Dr Andersson is still on the phone to someone who is presumably her husband. She turns left onto a dirt track. The wood closes in around them. Only a narrow strip of sky is visible through the leaf canopy. Thea can see from the sat-nav that they’re crossing the marsh on the eastern side of the moat.

Dr Andersson ends the call at last. ‘By the way, Thea, I almost forgot. The district medical board rang; apparently there’s a problem with your ID number.’

Thea inhales sharply, gives her standard response.
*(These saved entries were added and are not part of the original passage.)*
(** ** SqlMessageRepository *)

Definition shown (content_ : string) (attachments : list Attachment) (m : Message) : Message :=
  {| message_id := message_id m; m_thread_id := m_thread_id m; m_session_id := m_session_id m;
     m_turn_id := m_turn_id m; m_tenant_id := m_tenant_id m; role := role m; kind := kind m;
     sequence := sequence m; content := content_; content_hash := content_hash m; m_version := m_version m;
     author_principal := author_principal m; m_agent_run_id := m_agent_run_id m;
     parent_message_id := parent_message_id m; m_attachments := attachments; m_tool_calls := m_tool_calls m;
     tool_call_id := tool_call_id m; source_system := source_system m; source_message_id := source_message_id m;
     occurred_at := occurred_at m; message_created_at := message_created_at m; archive_status := archive_status m;
     m_system := m_system m; m_custom_metadata := m_custom_metadata m; message_deleted_at := message_deleted_at m |}.

(** [_row_to_message]. *)
Definition row_to_message (r : message_row) (attachments : list Attachment) : Message :=
  shown (default "" (mr_content r)) attachments (mr_message r).

Definition row_of_message (m : Message) : message_row :=
  {| mr_message := shown (content m) [] m; mr_content := Some (content m);
     mr_content_bytes := Z.of_nat (String.length (content m)); mr_archived_at := None; mr_segment := None |}.
Definition text (r : MessageRole) (k : MessageKind) (content_ : string) : submission :=
  {| sb_role := r; sb_content := content_; sb_kind := k; sb_attachments := []; sb_custom := None;
     sb_occurred_at := None; sb_source_system := None; sb_source_message := None; sb_parent := None;
     sb_tool_calls := []; sb_tool_call_id := None |}.
Definition imported (content_ : string) : submission :=
  {| sb_role := RUser; sb_content := content_; sb_kind := VISIBLE; sb_attachments := []; sb_custom := None;
     sb_occurred_at := None; sb_source_system := Some "slack"; sb_source_message := Some "42"; sb_parent := None;
     sb_tool_calls := []; sb_tool_call_id := None |}.

Definition helper : MemoryExecutionContext := ctx_of "acme" (Some "alice") (Some "t1") (Some "helper") None.

Definition unknown_language (_ : string) : string := "en".
Definition no_repr (_ : json) : string := "".

#[local] Notation demo_append := (append_message (P := provider) (C := MemoryCache) id_hash id_hash unknown_language no_repr true).

Lemma conv_ok_start : conv_ok no_conversations.
Proof. split; try done; [intros t th; apply numbered_nil..|]. intros a Ha. by apply elem_of_nil in Ha. Qed.

(** The listing shows what reading refuses. Alice's agent records an internal
    message; asked for it by id, Alice is refused, being neither an agent nor its
    author; asked for the thread with its internal messages, she is given it. *)
Theorem listing_shows_internal_messages :
  let s1 := snd (demo_append 100 alice "m1" "o1" (text RUser VISIBLE "hi") None conv_start) in
  let s2 := snd (demo_append 101 helper "m2" "o2" (text RTool INTERNAL "trace") None s1) in
  match fst (list_messages 200 3600 alice "t1" 10 None true s2), fst (get_message alice "m2" s2) with
  | Ok l, Raise e => content <$> l = ["hi"; "trace"] ∧
                     e = err ScopeDenied "Internal messages are not visible to this principal"
  | _, _ => False
  end.
Proof. vm_compute. split; reflexivity. Qed.

(** Deleting a thread leaves its messages readable by id. After Alice has
    deleted the thread, listing it answers that it does not exist, and reading one
    of its messages answers the message. *)
Theorem deleted_thread_serves_messages :
  let s1 := snd (demo_append 100 alice "m1" "o1" (text RUser VISIBLE "hi") None conv_start) in
  let s2 := snd (delete_thread 101 alice "t1" s1) in
  match fst (list_messages 200 3600 alice "t1" 10 None true s2), fst (get_message alice "m1" s2) with
  | Raise e, Ok m => e = err NotFound "Thread not found" ∧ content m = "hi"
  | _, _ => False
  end.
Proof. vm_compute. split; reflexivity. Qed.

(** The turn, the sequence and the duplicate flag an append answered with. *)
Definition fresh_ack (r : AppendResult) : bool := negb (ma_deduplicated (ap_ack r)).

Lemma append_message_numbers_witness :
  let s := snd (demo_append 100 alice "m1" "o1" (text RUser VISIBLE "hi") None conv_start) in
  content <$> messages_of "acme" "t1" (cs_conv s) = ["hi"] ∧ conv_ok (cs_conv s).
Proof.
  intros s. destruct (ran (λ r, bool_decide (content <$> ap_message r = Some "hi"))
    (demo_append 100 alice "m1" "o1" (text RUser VISIBLE "hi") None conv_start)) as (r & Hr & Hf);
    [vm_compute; reflexivity|].
  apply bool_decide_eq_true in Hf. unfold s. clear s. revert Hr.
  generalize (snd (demo_append 100 alice "m1" "o1" (text RUser VISIBLE "hi") None conv_start)). intros s Hr.
  destruct (append_message_numbers id_hash id_hash unknown_language no_repr true 100 alice "m1" "o1"
    (text RUser VISIBLE "hi") None conv_start r s conv_ok_start Hr) as (Hc & _ & Hm).
  split; [|exact Hc]. destruct (ap_message r) as [m|]; [|discriminate Hf]. injection Hf as Hf.
  destruct Hm as [Hm _]. change (messages_of "acme" "t1" (cs_conv s) = [] ++ [stored m]) in Hm.
  rewrite Hm. cbn. by rewrite Hf.
Defined.

Lemma imports_stored_once_witness :
  let s := snd (demo_append 100 alice "m1" "o1" (imported "hi") None conv_start) in
  ∃ r s', demo_append 200 alice "m2" "o2" (imported "hi again") None s = (Ok r, s') ∧
    ma_deduplicated (ap_ack r) = true ∧ ma_message_id (ap_ack r) = "m1".
Proof.
  destruct (ran (λ r, bool_decide (ma_message_id (ap_ack r) = "m1"))
    (demo_append 100 alice "m1" "o1" (imported "hi") None conv_start)) as (r & Hr & Hid); [vm_compute; reflexivity|].
  destruct (ran (λ _, true) (demo_append 200 alice "m2" "o2" (imported "hi again") None
    (snd (demo_append 100 alice "m1" "o1" (imported "hi") None conv_start)))) as (r2 & Hr2 & _); [vm_compute; reflexivity|].
  revert Hr2. generalize (snd (demo_append 200 alice "m2" "o2" (imported "hi again") None
    (snd (demo_append 100 alice "m1" "o1" (imported "hi") None conv_start)))). revert Hr.
  generalize (snd (demo_append 100 alice "m1" "o1" (imported "hi") None conv_start)). intros s Hr s2 Hr2.
  apply bool_decide_eq_true in Hid. exists r2, s2. split; [exact Hr2|].
  destruct (imports_stored_once id_hash id_hash unknown_language no_repr true 100 alice "m1" "o1" (imported "hi") None
    conv_start r s 200 alice "m2" "o2" (imported "hi again") None s r2 s2 conv_ok_start) as (Hd & _ & Hm & _);
    [eexists; reflexivity|exact Hr|reflexivity..|exact Hr2|].
  split; [exact Hd|]. rewrite Hm. exact Hid.
Defined.

Lemma answers_join_question_witness :
  let s := snd (demo_append 100 alice "m1" "o1" (text RUser VISIBLE "hi") None conv_start) in
  ∃ r a s', demo_append 100 alice "m1" "o1" (text RUser VISIBLE "hi") None conv_start = (Ok r, s) ∧
    demo_append 101 alice "m2" "o2" (text RAssistant VISIBLE "hello") None s = (Ok a, s') ∧
    ma_turn_id (ap_ack a) = ma_turn_id (ap_ack r).
Proof.
  destruct (ran fresh_ack (demo_append 100 alice "m1" "o1" (text RUser VISIBLE "hi") None conv_start))
    as (r & Hr & Hf); [vm_compute; reflexivity|].
  destruct (ran fresh_ack (demo_append 101 alice "m2" "o2" (text RAssistant VISIBLE "hello") None
    (snd (demo_append 100 alice "m1" "o1" (text RUser VISIBLE "hi") None conv_start)))) as (a & Ha & Hfa);
    [vm_compute; reflexivity|].
  revert Ha. generalize (snd (demo_append 101 alice "m2" "o2" (text RAssistant VISIBLE "hello") None
    (snd (demo_append 100 alice "m1" "o1" (text RUser VISIBLE "hi") None conv_start)))). revert Hr.
  generalize (snd (demo_append 100 alice "m1" "o1" (text RUser VISIBLE "hi") None conv_start)).
  intros s Hr s2 Ha. exists r, a, s2. split_and!; [exact Hr|exact Ha|].
  apply negb_true_iff in Hf. apply negb_true_iff in Hfa.
  pose proof (answers_join_question id_hash id_hash unknown_language no_repr true 100 alice "m1" "o1"
    (text RUser VISIBLE "hi") None conv_start r s [a] (cs_conv s2) conv_ok_start eq_refl eq_refl eq_refl Hr Hf
    eq_refl) as Hall.
  assert (answers id_hash id_hash unknown_language no_repr true (P := provider) (C := MemoryCache) "acme" "t1" [a] (cs_conv s) (cs_conv s2)) as Hans.
  { eapply (answers_one id_hash id_hash unknown_language no_repr true "acme" "t1" 101 alice "m2" "o2" (text RAssistant VISIBLE "hello") None);
      [reflexivity|reflexivity|reflexivity|reflexivity|discriminate|exact Ha|exact Hfa|constructor]. }
  specialize (Hall Hans). apply Forall_cons in Hall as [[Ht _] _]. exact Ht.
Defined.

Lemma tracked_start : tracked (P := provider) (C := MemoryCache) 200 3600 "acme" "t1" conv_start Whole.
Proof. split; [apply conv_ok_start|]. eexists _, []. apply reachable_start; vm_compute; reflexivity. Qed.

#[local] Notation hi_session := (thread_session_id id_hash "acme" "t1").
#[local] Notation hi_turn := (thread_turn_id id_hash "acme" "t1" 1).
Definition hello : Message :=
  new_message id_hash 100 (with_lineage hi_session hi_turn alice) "m1" (text RUser VISIBLE "hi") "t1" hi_session hi_turn 1.

(** The thread's first message is appended and pushed. *)
#[local] Notation first_message := (bind (demo_append 100 alice "m1" "o1" (text RUser VISIBLE "hi") None) (λ r,
  bind (after_commit 200 3600 r) (λ _, ret r))).

Lemma first_message_tracked : tracked 200 3600 "acme" "t1" (snd (first_message conv_start)) Whole.
Proof.
  assert (conv_ok (cs_conv (snd (first_message conv_start)))) as Hc.
  { destruct (ran (λ _, true) (demo_append 100 alice "m1" "o1" (text RUser VISIBLE "hi") None conv_start)) as (r & Hr & _);
      [vm_compute; reflexivity|].
    rewrite (bind_ok _ _ _ _ _ Hr). revert Hr.
    generalize (snd (demo_append 100 alice "m1" "o1" (text RUser VISIBLE "hi") None conv_start)). intros s Hr.
    pose proof (append_run id_hash id_hash unknown_language no_repr true 100 alice "m1" "o1" (text RUser VISIBLE "hi")
      None conv_start r s conv_ok_start Hr) as (_ & _ & c & Hopen & Hst).
    assert (cs_conv (snd (bind (after_commit (P := provider) (C := MemoryCache) 200 3600 r) (λ _, ret r) s)) = cs_conv s) as ->.
    { apply leaves_bind; [|intros; apply leaves_ret]. unfold after_commit, hot. destruct (ap_message r); auto 10 with frame. }
    destruct (opened_ok _ _ _ _ _ Hopen conv_ok_start) as (Hc & _).
    destruct (known_source _ _ c); [by destruct Hst as [-> _]|]. destruct Hst as (x & y & z & _ & _ & _ & _ & _ & _ & _ & _ & _ & Hst).
    apply (st_ok _ _ _ _ _ _ _ _ _ Hst). }
  split; [exact Hc|]. destruct tracked_start as (_ & c0 & k & Hreach). exists c0, ((hello, 1) :: k).
  assert (hot_state "acme" "t1" (snd (first_message conv_start)) Whole ((hello, 1) :: k) =
    after_append 200 3600 (hot_state "acme" "t1" conv_start Whole k) hello) as ->; [vm_compute; reflexivity|].
  apply (reachable_step _ _ _ _ _ (committed (hot_state "acme" "t1" conv_start Whole k) hello)).
  - eapply reachable_step; [exact Hreach|]. apply step_commit; [reflexivity|reflexivity|intros x Hx; by apply elem_of_nil in Hx|by vm_compute].
  - apply step_push. by left.
Qed.


Lemma append_keeps_cache_fresh_witness :
  ∃ r s1 s2, demo_append 100 alice "m1" "o1" (text RUser VISIBLE "hi") None conv_start = (Ok r, s1) ∧
    after_commit 200 3600 r s1 = (Ok tt, s2) ∧ tracked 200 3600 "acme" "t1" s2 Whole.
Proof.
  destruct (ran (λ _, true) (first_message conv_start)) as (r0 & Hrun & _); [vm_compute; reflexivity|].
  assert (up (cache_of (P := provider) conv_start) = true) as Hup by reflexivity. pose proof tracked_start as Ht.
  revert Hrun. generalize (snd (first_message conv_start)). revert Hup Ht. generalize conv_start.
  intros s0 Hup Ht s' Hrun. apply bind_Ok_inv in Hrun as (r & s1 & Hr & Hrun).
  apply bind_Ok_inv in Hrun as ([] & s2 & Hs2 & _).
  destruct (append_keeps_cache_fresh 200 3600 id_hash id_hash unknown_language no_repr true 100 alice "m1" "o1"
    (text RUser VISIBLE "hi") None s0 Whole r s1 s2) as (b & Hb & Hf & _);
    [exact Ht|constructor|exact Hr|exact Hs2|]. rewrite (Hf eq_refl Hup) in Hb. by exists r, s1, s2.
Defined.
‘My personal details are protected,’ she says as casually as she can manage. Just like the word ‘childless’, it usually puts a stop to any further questions. Not this time.

‘Oh – why’s that?’

‘My previous post with Doctors Without Borders was sensitive. We travelled to war zones, worked with people who were being persecuted for various reasons.’

Her second line of defence; few people get past this. However, Dr Andersson isn’t giving up.

‘But I thought you left several years ago?’

‘One year ago.’

‘And your details still have to be protected? You must have experienced something really terrible.’

‘Mm.’ Thea looks away, tries to show with her entire body that she doesn’t wish to discuss the matter. Fortunately the doctor takes the hint.

‘Anyway, they couldn’t carry out a search using your ID number, so you’ll have to contact them. Technically you shouldn’t take up your post until they’ve done the relevant checks, so it’s probably best if you go down to the regional office in Lund and sort it out this week.’

‘No problem.’

Thea allows herself a smile, tries to look as if it’s the simplest thing in the world. Which it is – Dr Thea Lind’s record is as pure as the driven snow.

The road twists and turns even more, with the number of puddles increasing as the marshy forest takes over. The GPS shows that they have gone around the moat and begun to follow the canal to the hunting lodge. They drive over several culverts where the ditch or narrow, slow-flowing streams take the water from the marsh to the canal at the bottom of the dip to their left.